Desenho um rosto sorridente na base da luminária. Um rostinho simpático feito na poeira. Aproveito o dote artístico inesperado para desenhar estrelas na impressora. Acabo me empolgando e desenhando também na mesa, agora mais audacioso: pintos e bundas. Chego à conclusão de que sou um péssimo desenhista e que preciso limpar a casa.
No meio de tantas obras de arte, a tela do computador me encara perguntando. Eu respondo de imediato não ter justificativa, não ter um porquê de começar a escrever uma chronica se não há narrativa cronológica de eventos. Chronica do chaos.
Não sei quanto tempo passou e me pego olhando o reloginho no canto direito do monitor. Já é hora do almoço e não redigi coisa alguma. Já é hora do cafezinho da tarde e não me vieram ideias. É hora de dormir, talvez amanhã.

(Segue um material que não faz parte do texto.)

(* ===== verification/RecvRuns.v ===== *)
(** * Downloads, from their start to their end

    What a run of the receive loop keeps, started afresh or on what an earlier run
    left: the output of a completed download is the file that was sent, and what any
    other end leaves can be resumed. Then what keeps the loop going. *)
From Stdlib Require Import SpecFloat.
From S2P Require Import Prelude.
From S2P Require Import Text.
From S2P Require Import ChunkCipher.
From S2P Require Import SyncTypes.
From S2P Require Import Store.
From S2P Require Import Seeds.
From S2P Require Import Swarm.
From S2P Require Import Schedule.
From S2P Require Import Chunked.
From S2P Require Import ChunkedFacts.
From S2P Require Import Recv.
From S2P Require Import RecvFacts.
Local Open Scope Z_scope.

Section recv.
Context {A : Type} `{!Blake3Hash, !HexLower, !Aes256Gcm, !Aes256GcmLaws} (t : Ticket A) (data : bytes).

Abbreviation cs := (Z.to_nat t.(tk_chunk_size)).
Abbreviation n_chunks := (length t.(tk_chunks)).

(** What a sidecar marks is on disk. *)
Definition resumable (file : bytes) (sidecar : option bytes) : Prop :=
  ∀ b k, sidecar = Some b → length b = bitfield_bytes n_chunks → (k < n_chunks)%nat →
    bitfield_has b k = true → on_disk t data file k.

(** What the sidecar marks is marked in memory. *)
Definition sidecar_inv (st : Recv) : Prop :=
  ∀ b k, st.(rc_sidecar) = Some b → length b = bitfield_bytes n_chunks → (k < n_chunks)%nat →
    bitfield_has b k = true → k ∈ st.(rc_satisfied).

Definition recv_good (st : Recv) : Prop := recv_inv t data st ∧ sidecar_inv st.

(** The stage files an earlier run left: each its own inode. *)
Definition stages_ok (s : Stages) : Prop :=
  (∀ name ino, s.(sg_names) !! name = Some ino → (ino < s.(sg_next))%nat) ∧
  (∀ n1 n2 ino, s.(sg_names) !! n1 = Some ino → s.(sg_names) !! n2 = Some ino → n1 = n2).

(** What a later run may start from. *)
Definition left_ok (st : Recv) : Prop :=
  resumable st.(rc_file) st.(rc_sidecar) ∧ stages_ok st.(rc_stages).

Definition phase_ok (ph : Phase) : Prop :=
  match ph with
  | Running st => recv_good st ∧ left_ok st
  | Ended Completed st => st.(rc_file) = data ∧ st.(rc_sidecar) = None
  | Ended _ st => left_ok st
  end.

Context (Han : announces t data).

Lemma good_resumable st : recv_good st → resumable st.(rc_file) st.(rc_sidecar).
Proof. intros [[Hb _] Hs] b k E Hl Hk Hbit. apply (iv_disk _ _ _ _ Hb). by eapply Hs. Qed.

Lemma stages_inv_ok owner s : stages_inv (sealed t data) owner s → stages_ok s.
Proof. intros [Hn Hi _]. split; [|done]. intros name ino E. by apply (Hn name). Qed.

Lemma good_left st : recv_good st → left_ok st.
Proof.
  intros Hg. split; [by apply good_resumable|]. destruct Hg as [[_ [owner Hf]] _]. by eapply stages_inv_ok, fi_stages.
Qed.

Lemma good_phase st : recv_good st → phase_ok (Running st).
Proof. intros Hg. split; [done|]. by apply good_left. Qed.

(** ** Joining *)

(** A piece whose ciphertext was fetched opens to the piece. *)
Lemma stage_opens owner k ta st ct plain :
  files_inv t data owner st.(rc_tasks) st.(rc_stages) → st.(rc_tasks) !! k = Some ta →
  ta.(ta_state) = TEnded (Some (Ok tt)) → stage_read ta.(ta_stage) st.(rc_stages) = Some ct →
  open_chunk t.(tk_key) (N.of_nat ta.(ta_piece)) (N.of_nat n_chunks) ct = Ok plain →
  plain = slice_of t data ta.(ta_piece).
Proof.
  intros [F1 _ _ F4] Hta Es Hrd Hop. unfold stage_read in Hrd.
  destruct (sg_names _ !! _) as [ino|] eqn:En; [|done]. cbn [mbind option_bind] in Hrd.
  assert (owner !! ino = Some (ta_piece ta)) as Ho by (apply (F4 k ta ino); [done| |done]; unfold opened; by rewrite Es).
  destruct (si_owned _ _ _ F1 _ _ Ho) as (_ & c & full & Hc & Hsl & Hp). assert (c = ct) as -> by congruence.
  assert (ct = full) as -> by (by eapply an_whole). destruct Hsl as [_ Hsl]. apply open_seal_chunk in Hsl. congruence.
Qed.

Lemma left_good k ta stage st :
  recv_good st → st.(rc_tasks) !! k = Some ta → ta.(ta_piece) ∈ st.(rc_satisfied) →
  recv_good (with_stages (stage_remove stage (leave_set k ta st).(rc_stages)) (leave_set k ta st)).
Proof.
  intros [[Hb [owner Hf]] Hs] Hta Hsat. split; [split|exact Hs].
  - eapply same_books; [..|apply (hole_filled _ _ (ta_piece ta)); [|by apply leave_books]]; try done. by left.
  - exists owner. eapply shrunk_files; [|apply stage_remove_names|exact Hf]. apply stage_remove_inv, Hf.
Qed.

Lemma failed_good now k ta st :
  recv_good st → st.(rc_tasks) !! k = Some ta →
  recv_good (fetch_failed now ta.(ta_piece) ta.(ta_prov) ta.(ta_stage) (leave_set k ta st)).
Proof.
  intros [[Hb [owner Hf]] Hs] Hta. destruct (iv_task _ _ _ _ Hb _ _ Hta) as (Hlt & _). split; [split|exact Hs].
  - by apply failed_books, leave_books.
  - exists owner. eapply shrunk_files; [|apply stage_remove_names|exact Hf]. apply stage_remove_inv, Hf.
Qed.

(** Writing part of an unfinished piece leaves the others as they are. *)
Lemma torn_resumable i written st :
  recv_good st → (i < n_chunks)%nat → i ∉ st.(rc_satisfied) →
  resumable (write_at st.(rc_file) (i * cs) (take written (slice_of t data i))) st.(rc_sidecar).
Proof.
  intros [[Hb _] Hs] Hi Hns b k E Hl Hk Hbit. specialize (Hs b k E Hl Hk Hbit).
  pose proof (iv_disk _ _ _ _ Hb _ Hs) as Hd. pose proof (on_disk_length t data Han _ k Hk Hd).
  destruct (slice_bounds t data Han k Hk) as ([_ Bk] & _), (slice_bounds t data Han i Hi) as ([_ Bi] & _).
  unfold on_disk in *. rewrite write_at_other; [done|done|]. rewrite length_take.
  assert (k ≠ i) by (intros ->; done). destruct (decide (k < i)%nat); [left|right]; nia.
Qed.

Lemma commit_ok k ta io st :
  recv_good st → st.(rc_tasks) !! k = Some ta → ta.(ta_state) = TEnded (Some (Ok tt)) →
  ta.(ta_piece) ∉ st.(rc_satisfied) → phase_ok (commit t ta.(ta_piece) ta.(ta_stage) io (leave_set k ta st)).
Proof.
  intros Hg Hta Es Hns. pose proof Hg as [[Hb [owner Hf]] Hs]. destruct (iv_task _ _ _ _ Hb _ _ Hta) as (Hlt & _).
  unfold commit. cbn [with_satisfied leave_set rc_stages].
  destruct (stage_read _ _) as [ct|] eqn:Er; [|by apply (good_left st)].
  destruct (open_chunk _ _ _ _) as [plain|] eqn:Eo; [|by apply (good_left st)].
  rewrite (stage_opens owner k ta st ct plain) by done. destruct io as [written|local w].
  - apply good_phase. split; [split|].
    + by apply committed_books, leave_books.
    + exists owner. eapply shrunk_files; [|apply remove_stages_names|exact Hf]. apply remove_stages_inv, Hf.
    + intros b q. cbn [committed with_satisfied leave_set rc_sidecar rc_satisfied rc_have]. destruct written.
      * intros [= <-] _ Hq. rewrite bitfield_has_set, orb_true_iff, andb_true_iff, !bool_decide_eq_true.
        intros [[-> _]|Hbit]; [set_solver|]. apply elem_of_union_r. by apply (iv_sat _ _ _ _ Hb).
      * intros E Hl Hq Hbit. apply elem_of_union_r. by eapply Hs.
  - assert (resumable (write_at (rc_file st) (ta_piece ta * cs) (take w (slice_of t data (ta_piece ta)))) (rc_sidecar st))
      by by apply torn_resumable. destruct (good_left st Hg) as [_ Hso]. by destruct local.
Qed.

Lemma join_ok k now io st ph : join t k now io st = Some ph → recv_good st → phase_ok ph.
Proof.
  intros Hj Hg. unfold join in Hj. destruct (rc_tasks st !! k) as [ta|] eqn:Hta; [|done].
  cbn [mbind option_bind] in Hj. pose proof Hg as [[Hb _] _].
  destruct (iv_task _ _ _ _ Hb _ _ Hta) as (_ & _ & _ & _ & Hend).
  destruct (ta_state ta) as [| | | |[[[]|[]]|]] eqn:Es; try done.
  - cbn [leave_set rc_satisfied] in Hj. destruct (bool_decide_reflect (ta_piece ta ∈ rc_satisfied st)); injection Hj as <-.
    + by apply good_phase, left_good.
    + by apply commit_ok.
  - injection Hj as <-. pose proof Hg as [[_ [owner Hf]] _]. split; [by apply (good_left st)|].
    eapply (stages_inv_ok owner), stage_remove_inv, Hf.
  - injection Hj as <-. by apply good_phase, failed_good.
  - injection Hj as <-. apply good_phase, left_good; auto.
Qed.

(** ** Runs *)

Lemma finish_ok st ph : finish t st = Some ph → recv_good st → phase_ok ph.
Proof.
  intros Hf [[Hb _] _]. unfold finish in Hf.
  destruct (bool_decide_reflect (rc_tasks st = ∅)); [|done].
  destruct (bool_decide_reflect (rc_remaining st = ∅)) as [Er|]; [|done]. cbn [andb] in Hf.
  destruct (srcs_empty st) eqn:Es; [|done]. injection Hf as <-. cbn. split; [|done].
  rewrite (an_size _ _ Han), Nat2Z.id. apply (all_on_disk t data Han). intros k Hk. apply (iv_disk _ _ _ _ Hb).
  apply bool_decide_eq_true in Es.
  destruct (iv_cover _ _ _ _ Hb k Hk ltac:(done)) as [?|[Hr|Hs]]; [done|set_solver|]. exfalso. apply Hs.
  unfold srcs. destruct (rc_piece_srcs st !! k) as [x|] eqn:E; [|done]. by apply (Es k x).
Qed.

Lemma recv_step_ok ev st ph : recv_step t ev st = Some ph → genuine t data ev → recv_good st → phase_ok ph.
Proof.
  intros Hst Hgen Hg. pose proof Hg as [Hi Hs]. destruct ev as [choice view|k ev|k now io| |]; cbn [recv_step] in Hst.
  - destruct (assign _ _ _ _) as [st'|] eqn:Ea; [|done]. cbn in Hst. injection Hst as <-. apply good_phase. split.
    + by eapply assign_inv.
    + destruct (assign_assigned t data Han _ _ _ _ Ea (proj1 Hi)) as (i & pid & ta & [_ _ _ _ _ _ (_ & _ & Esat & _) (Esc & _)]).
      intros b q. rewrite Esc, Esat. apply Hs.
  - destruct (task_step _ _ _ _) as [st'|] eqn:Et; [|done]. cbn in Hst. injection Hst as <-. apply good_phase. split.
    + by eapply task_step_inv.
    + unfold task_step in Et. destruct (rc_tasks st !! k) as [ta|]; [|done]. cbn [mbind option_bind] in Et.
      by repeat case_match; simplify_eq.
  - by eapply join_ok.
  - by eapply finish_ok.
  - injection Hst as <-. by apply (good_left st).
Qed.

Lemma recv_run_ok evs : ∀ st ph, recv_run t evs st = Some ph → Forall (genuine t data) evs → recv_good st → phase_ok ph.
Proof.
  induction evs as [|ev evs IH]; intros st ph Hr Hgen Hg; cbn in Hr; [injection Hr as <-; by apply good_phase|].
  apply Forall_cons in Hgen as [Hev Hevs]. destruct (recv_step t ev st) as [[st'|o st']|] eqn:Es; [| |done].
  - apply recv_step_ok in Es as [Hg' _]; eauto.
  - destruct evs; [|done]. injection Hr as <-. by eapply recv_step_ok.
Qed.

(** ** Starting *)

(** Nothing else that the key seals has the digest of a chunk of the file. *)
Definition no_collision : Prop :=
  ∀ j k plain ct ct', seal_chunk t.(tk_key) (N.of_nat j) (N.of_nat n_chunks) plain = Ok ct' →
    sealed t data k ct → blake3_hash ct' = blake3_hash ct → ct' = ct.

Lemma length_piece k : (k < n_chunks)%nat → Z.to_nat (piece_len t k) = length (slice_of t data k).
Proof.
  intros Hk. pose proof (an_cs _ _ Han). pose proof (an_size _ _ Han).
  destruct (slice_bounds t data Han k Hk) as (_ & _ & B3 & B4). unfold piece_len, piece_start, total.
  destruct (Nat.eqb_spec (S k) n_chunks) as [E|E]; [specialize (B4 E)|specialize (B3 ltac:(lia))]; lia.
Qed.

Lemma keep_piece_deep file k want :
  no_collision → t.(tk_chunks) !! k = Some want → keep_piece t file (Some file) k want = true → on_disk t data file k.
Proof.
  intros Hnc Hw Hkeep. assert (k < n_chunks)%nat as Hk by (by apply lookup_lt_Some in Hw).
  destruct (an_sealed _ _ Han k Hk) as (ct & Hct & Hc). assert (want = blake3_hash ct) as -> by congruence.
  unfold keep_piece, total in Hkeep. destruct (_ <? _); [done|]. destruct (negb _); [done|].
  destruct (seal_chunk _ _ _ _) as [ct'|] eqn:Es; [|done]. apply bool_decide_eq_true in Hkeep.
  assert (ct' = ct) as -> by (by eapply Hnc). apply open_seal_chunk in Es. destruct Hct as [_ Hct].
  apply open_seal_chunk in Hct. rewrite Hct in Es. apply Ok_inj in Es. rewrite length_piece in Es by done.
  unfold on_disk. replace (k * cs)%nat with (Z.to_nat (piece_start t k)); [done|].
  unfold piece_start. pose proof (an_cs _ _ Han). nia.
Qed.

(** What [revalidate_have] keeps. *)
Lemma revalidate_spec file deep have :
  length (revalidate_have t file deep have) = bitfield_bytes n_chunks ∧
  ∀ k, bitfield_has (revalidate_have t file deep have) k = true ↔
    ∃ want, t.(tk_chunks) !! k = Some want ∧ bitfield_has have k = true ∧ keep_piece t file deep k want = true.
Proof.
  set (keep := λ p : nat * Hash, bitfield_has have p.1 && keep_piece t file deep p.1 p.2).
  assert (∀ l acc, (∀ p, p ∈ l → (p.1 / 8 < length acc)%nat) →
    let out := foldl (λ checked p, if keep p then bitfield_set checked p.1 else checked) acc l in
    length out = length acc ∧
    ∀ k, bitfield_has out k = true ↔ bitfield_has acc k = true ∨ ∃ p, p ∈ l ∧ p.1 = k ∧ keep p = true) as Hfold.
  { induction l as [|p l IH]; intros acc Hl; cbn [foldl].
    - split; [done|]. intros k. split; [by left|]. intros [?|(? & []%elem_of_nil & _)]; done.
    - destruct (IH (if keep p then bitfield_set acc p.1 else acc)) as [I1 I2].
      { intros q Hq. destruct (keep p); rewrite ?length_bitfield_set; apply Hl; by right. }
      split; [rewrite I1; destruct (keep p); by rewrite ?length_bitfield_set|]. intros k. rewrite I2.
      specialize (Hl p ltac:(by left)). setoid_rewrite elem_of_cons. clear IH I1 I2.
      assert (bitfield_has (if keep p then bitfield_set acc p.1 else acc) k = true ↔
        bitfield_has acc k = true ∨ (p.1 = k ∧ keep p = true)) as ->.
      { destruct (keep p); [|naive_solver].
        rewrite bitfield_has_set, orb_true_iff, andb_true_iff, !bool_decide_eq_true. naive_solver. }
      split; [intros [[?|[]]|(q & ? & ? & ?)]|intros [?|(q & [->|?] & ? & ?)]]; eauto 6. }
  destruct (Hfold (imap pair (tk_chunks t)) (bitfield_new n_chunks)) as [F1 F2].
  { intros p (i & h & -> & Hi)%elem_of_lookup_imap_1. rewrite length_bitfield_new. apply bitfield_room. by apply lookup_lt_Some in Hi. }
  change (revalidate_have t file deep have) with (foldl (λ checked p, if keep p then bitfield_set checked p.1 else checked)
    (bitfield_new n_chunks) (imap pair (tk_chunks t))).
  split; [by rewrite F1, length_bitfield_new|]. intros k. rewrite F2, bitfield_has_new. split.
  - intros [?|(p & (i & h & -> & Hi)%elem_of_lookup_imap_1 & <- & [? ?]%andb_true_iff)]; [done|]. by exists h.
  - intros (h & Hi & ? & ?). right. exists (k, h). split; [|split; [done|]; by apply andb_true_iff].
    by apply (elem_of_lookup_imap_2 _ _ _ k).
Qed.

Por mais de um instante temo não saber o que escrever. A ideia de histórias do cotidiano semanalmente me assusta a ponto de olhar para os lados na busca de inspiração além das paredes do quarto e das reações das redes sociais, além do curtir e compartilhar.
Saio à rua para ver o movimento. Movimento além do esperado e do recomendado, afinal, estamos em quarentena, teoricamente. Na maioria pessoas mascaradas. Digo aquelas máscaras para tampar o nariz e a boca. A outra, aquela das personalidades, está fundida à pele.
Órbitas agitadas, entediadas, envidraçadas tropeçam pela rua. O batom que não vai mais na boca saltou para o excesso de delineador. Cílios até então esquecidos são alongados, curvados, rasgam o ar como navalhas em uma piscadela. Um harém urbano.
A voz contra o algodão abafa as sílabas quando tento cumprimentar a caixa do supermercado. Sua máscara é rosa com florzinhas delicadas, a minha é branca e amassada, quase uma cueca na altura do queixo. Foi minha primeira opção, tenho outra que parece uma focinheira azul, mas talvez não combinaria com meu short de praia e chinelo de dedo. Elegância, queridos contaminados.
Cueca ou focinheira? Qual é a melhor forma de amordaçar? Amordaçar... talvez uma crônica safadinha sobre o tesão acumulado no período de quarentena. Seria interessante. A vontade de transar e provar outras salivas que logo foi substituída por uma masturbação desengonçada e pouco inspirada. Gozadas desaguando expectativas na porcelana, levadas pelo chuveirinho, tremidas com o vibrador ou nas singelas pontas dos dedos. Quarentena valoriza o toque humano.
Largo esses pensamentos. Busco distância. Longe, longe. Como um astronauta vejo o planeta como um azul honesto, limpo e esperançoso. À distância tudo parece mais bonito. Desconecto o oxigênio. Se for para morrer pela dificuldade de respirar, prefiro estar longe de todos. Sem lágrimas falsas ou pieguices. Sou tomado por um ar mórbido. Que fúnebre. Mas os que estão lá embaixo também não conseguem se desvencilhar, e que outro assunto nos domina nestes dias que não a morte? Ah, sim. Política. Política e morte me trazem de volta do espaço para a cadeira na frente do notebook.
Espirro com a aterrissagem. Sem máscara sujei o notebook.
Covid? Não. Só poeira e catarro. Finalmente, preenchi a tela.